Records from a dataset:
# # #
Definition hsv_to_rgb (hsv : R * R * R) : ColorRGB :=
  let '(h, s, v) := hsv in
  if Py.eqb s 0 then (v, v, v)
  else
    let i := Py.int (h * 6) in
    let f := h * 6 - IZR i in
    let p := v * (1 - s) in
    let q := v * (1 - s * f) in
    let t := v * (1 - s * (1 - f)) in
    let i := (i mod 6)%Z in
    match i with
    | 0%Z => (v, t, p)
    | 1%Z => (q, v, p)
    | 2%Z => (p, v, t)
    | 3%Z => (p, q, v)
    | 4%Z => (t, p, v)
    | _ => (v, p, q) (* i == 5; [i % 6] has no other value *)
    end.

Definition _mix_color_towards (src_rgb dst_rgb : ColorRGB) (t : R) : ColorRGB :=
  let '(sh, ss, sv) := rgb_to_hsv src_rgb in
  let '(dh, ds, dv) := rgb_to_hsv dst_rgb in
  let h := _angle_lerp sh dh t in
  let s_target := Py.max ss ds in
  let s := _clamp ((1 - t) * ss + t * s_target) 0.35 1 in
  let v := _clamp ((1 - t) * sv + t * dv) 0 0.92 in
  let '(r, g, b) := hsv_to_rgb (h, s, v) in
  (_clamp r 0 1, _clamp g 0 1, _clamp b 0 1).

(** ** [class GameLogic] *)

Module GameLogic.

Record t : Type := mk {
  world_width : R;
  world_height : R;
  boundary_bounce : bool;
  linear_damping_per_second : R;
  max_color_mix_factor_per_second : R;
  gravity : Vector;
  delete_zone : Rect.t;
  _balls : dict Ball.t;
  _inventory : dict Ball.t;
  _suction : Suction.t
}.

Definition with_balls (self : t) (balls : dict Ball.t) : t :=
  mk (world_width self) (world_height self) (boundary_bounce self)
     (linear_damping_per_second self) (max_color_mix_factor_per_second self)
     (gravity self) (delete_zone self) balls (_inventory self) (_suction self).

Definition with_inventory (self : t) (inventory : dict Ball.t) : t :=
  mk (world_width self) (world_height self) (boundary_bounce self)
     (linear_damping_per_second self) (max_color_mix_factor_per_second self)
     (gravity self) (delete_zone self) (_balls self) inventory (_suction self).

Definition with_suction (self : t) (suction : Suction.t) : t :=
  mk (world_width self) (world_height self) (boundary_bounce self)
     (linear_damping_per_second self) (max_color_mix_factor_per_second self)
     (gravity self) (delete_zone self) (_balls self) (_inventory self) suction.

(** [__init__]; [None] for [delete_zone] selects the default corner zone. *)
Definition init (world_width world_height : R) (delete_zone : option Rect.t)
    (boundary_bounce : bool)
    (linear_damping_per_second max_color_mix_factor_per_second : R)
    (gravity : Vector) : t :=
  mk world_width world_height boundary_bounce
     (_clamp linear_damping_per_second 0 5)
     (_clamp max_color_mix_factor_per_second 0 5)
     gravity
     (match delete_zone with
      | Some z => z
      | None => Rect.mk (world_width - 120) (world_height - 120) 120 120
      end)
     [] [] Suction.default.
Definition CLASS_NAMES : list string := [
  "ALTERNARIA LEAF SPOT"; "ROSETTE"; "early_leaf_spot_1"; "early_rust_1";
  "healthy_leaf_1"; "late_leaf_spot_1"; "nutrition_deficiency_1"; "rust_1"
].

Definition DISEASE_INFO : list (string * disease_record) := [
  ("ALTERNARIA LEAF SPOT", {|
     name := "Alternaria Leaf Spot";
     causes := [
       "Caused by Alternaria spp. (e.g., A. alternata)";
       "Favored by warm, humid conditions";
       "Spread by wind and rain splash";
       "Infected debris sustains inoculum"
     ];
     cure := [
       "Apply Mancozeb, Chlorothalonil, or Copper oxychloride";
       "Remove and destroy infected leaves";
       "Rotate fungicides to avoid resistance"
     ];
     prevention := [
       "Use resistant varieties";
       "Crop rotation and field sanitation";
       "Avoid overhead irrigation";
       "Ensure good airflow"
     ];
     weather_alerts := [
       ("high_humidity", "High humidity increases Alternaria risk. Monitor closely.")
     ] |});
  ("ROSETTE", {|
     name := "Groundnut Rosette Disease";
     causes := [
       "Caused by Groundnut Rosette Virus (GRV) + satellite RNA";
       "Transmitted by aphids (Aphis craccivora)";
       "Stressed plants more susceptible"
     ];
     cure := [
       "No cure — remove and destroy infected plants";
       "Control aphids with Imidacloprid or botanical sprays"
     ];
     prevention := [
       "Use certified virus-free seeds";
       "Plant resistant varieties";
       "Early planting to avoid peak aphid season";
       "Integrated pest management (IPM)"
     ];
     weather_alerts := [
       ("aphid_risk", "Warm, dry conditions favor aphid migration — monitor vectors.")
     ] |});
  ("early_leaf_spot_1", {|
     name := "Early Leaf Spot";
     causes := ["High humidity"; "Warm temperatures"; "Poor airflow"; "Infected residues"];
     cure := ["Copper fungicides"; "Propiconazole 25% EC"; "Remove infected leaves"];
     prevention := ["Resistant varieties"; "Drip irrigation"; "Wider spacing"];
     weather_alerts := [("high_humidity", "High humidity promotes leaf spot — use drip irrigation.")] |});
  ("early_rust_1", {|
     name := "Early Rust";
     causes := ["20–25°C + high humidity"; "Dew/rain"; "Wind-borne spores"];
     cure := ["Triadimefon 25% WP"; "Hexaconazole 5% SC"; "Remove infected leaves"];
     prevention := ["Resistant varieties"; "Balanced nutrition"; "Early monitoring"];
     weather_alerts := [("high_humidity", "Rust risk rising — increase scouting.")] |});
  ("healthy_leaf_1", {|
     name := "Healthy Leaf";
     causes := ["Optimal conditions"; "Balanced nutrition"; "Good management"];
     cure := ["Continue best practices"; "Regular monitoring"];
     prevention := ["High-quality seeds"; "Crop rotation"; "Avoid over-irrigation"];
     weather_alerts := [("high_humidity", "Healthy now, but watch for fungal risks in humidity.")] |});
  ("late_leaf_spot_1", {|
     name := "Late Leaf Spot";
     causes := [">85% humidity"; "20–25°C"; "Prolonged leaf wetness"];
     cure := ["Chlorothalonil 75% WP"; "Tebuconazole + Sulphur"; "Alternate fungicides"];
     prevention := ["Resistant cultivars"; "Morning irrigation"; "Remove debris"];
     weather_alerts := [("high_humidity", "Late leaf spot risk high — avoid overhead watering.")] |});
  ("nutrition_deficiency_1", {|
     name := "Nutritional Deficiency";
     causes := ["Imbalanced fertilization"; "Soil pH issues"; "Poor organic matter"];
     cure := ["Soil test"; "Correct fertilizers"; "Foliar sprays"];
     prevention := ["Maintain soil pH"; "Add compost"; "Follow fertilizer schedule"];
     weather_alerts := [("high_rain", "Heavy rain may leach nutrients — test soil.")] |});
  ("rust_1", {|
     name := "Advanced Rust";
     causes := ["Untreated early rust"; "Persistent humidity"; "Delayed action"];
     cure := ["Propiconazole 25% EC"; "Systemic + contact mix"; "Frequent sprays"];
     prevention := ["Early detection"; "Monitor weather"; "Maintain plant health"];
     weather_alerts := [("high_humidity", "Advanced rust detected — urgent action required!")] |})
].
# # #
◆ Problem requirements ◆
From the first line above through the line that contains "(gravity self) (delete_zone self) (_balls self) (_inventory", quote each line exactly. Output nothing more.

◆ Solution ◆
Definition hsv_to_rgb (hsv : R * R * R) : ColorRGB :=
  let '(h, s, v) := hsv in
  if Py.eqb s 0 then (v, v, v)
  else
    let i := Py.int (h * 6) in
    let f := h * 6 - IZR i in
    let p := v * (1 - s) in
    let q := v * (1 - s * f) in
    let t := v * (1 - s * (1 - f)) in
    let i := (i mod 6)%Z in
    match i with
    | 0%Z => (v, t, p)
    | 1%Z => (q, v, p)
    | 2%Z => (p, v, t)
    | 3%Z => (p, q, v)
    | 4%Z => (t, p, v)
    | _ => (v, p, q) (* i == 5; [i % 6] has no other value *)
    end.

Definition _mix_color_towards (src_rgb dst_rgb : ColorRGB) (t : R) : ColorRGB :=
  let '(sh, ss, sv) := rgb_to_hsv src_rgb in
  let '(dh, ds, dv) := rgb_to_hsv dst_rgb in
  let h := _angle_lerp sh dh t in
  let s_target := Py.max ss ds in
  let s := _clamp ((1 - t) * ss + t * s_target) 0.35 1 in
  let v := _clamp ((1 - t) * sv + t * dv) 0 0.92 in
  let '(r, g, b) := hsv_to_rgb (h, s, v) in
  (_clamp r 0 1, _clamp g 0 1, _clamp b 0 1).

(** ** [class GameLogic] *)

Module GameLogic.

Record t : Type := mk {
  world_width : R;
  world_height : R;
  boundary_bounce : bool;
  linear_damping_per_second : R;
  max_color_mix_factor_per_second : R;
  gravity : Vector;
  delete_zone : Rect.t;
  _balls : dict Ball.t;
  _inventory : dict Ball.t;
  _suction : Suction.t
}.

Definition with_balls (self : t) (balls : dict Ball.t) : t :=
  mk (world_width self) (world_height self) (boundary_bounce self)
     (linear_damping_per_second self) (max_color_mix_factor_per_second self)
     (gravity self) (delete_zone self) balls (_inventory self) (_suction self).

Definition with_inventory (self : t) (inventory : dict Ball.t) : t :=
  mk (world_width self) (world_height self) (boundary_bounce self)
     (linear_damping_per_second self) (max_color_mix_factor_per_second self)
     (gravity self) (delete_zone self) (_balls self) inventory (_suction self).

Definition with_suction (self : t) (suction : Suction.t) : t :=
  mk (world_width self) (world_height self) (boundary_bounce self)
     (linear_damping_per_second self) (max_color_mix_factor_per_second self)
     (gravity self) (delete_zone self) (_balls self) (_inventory self) suction.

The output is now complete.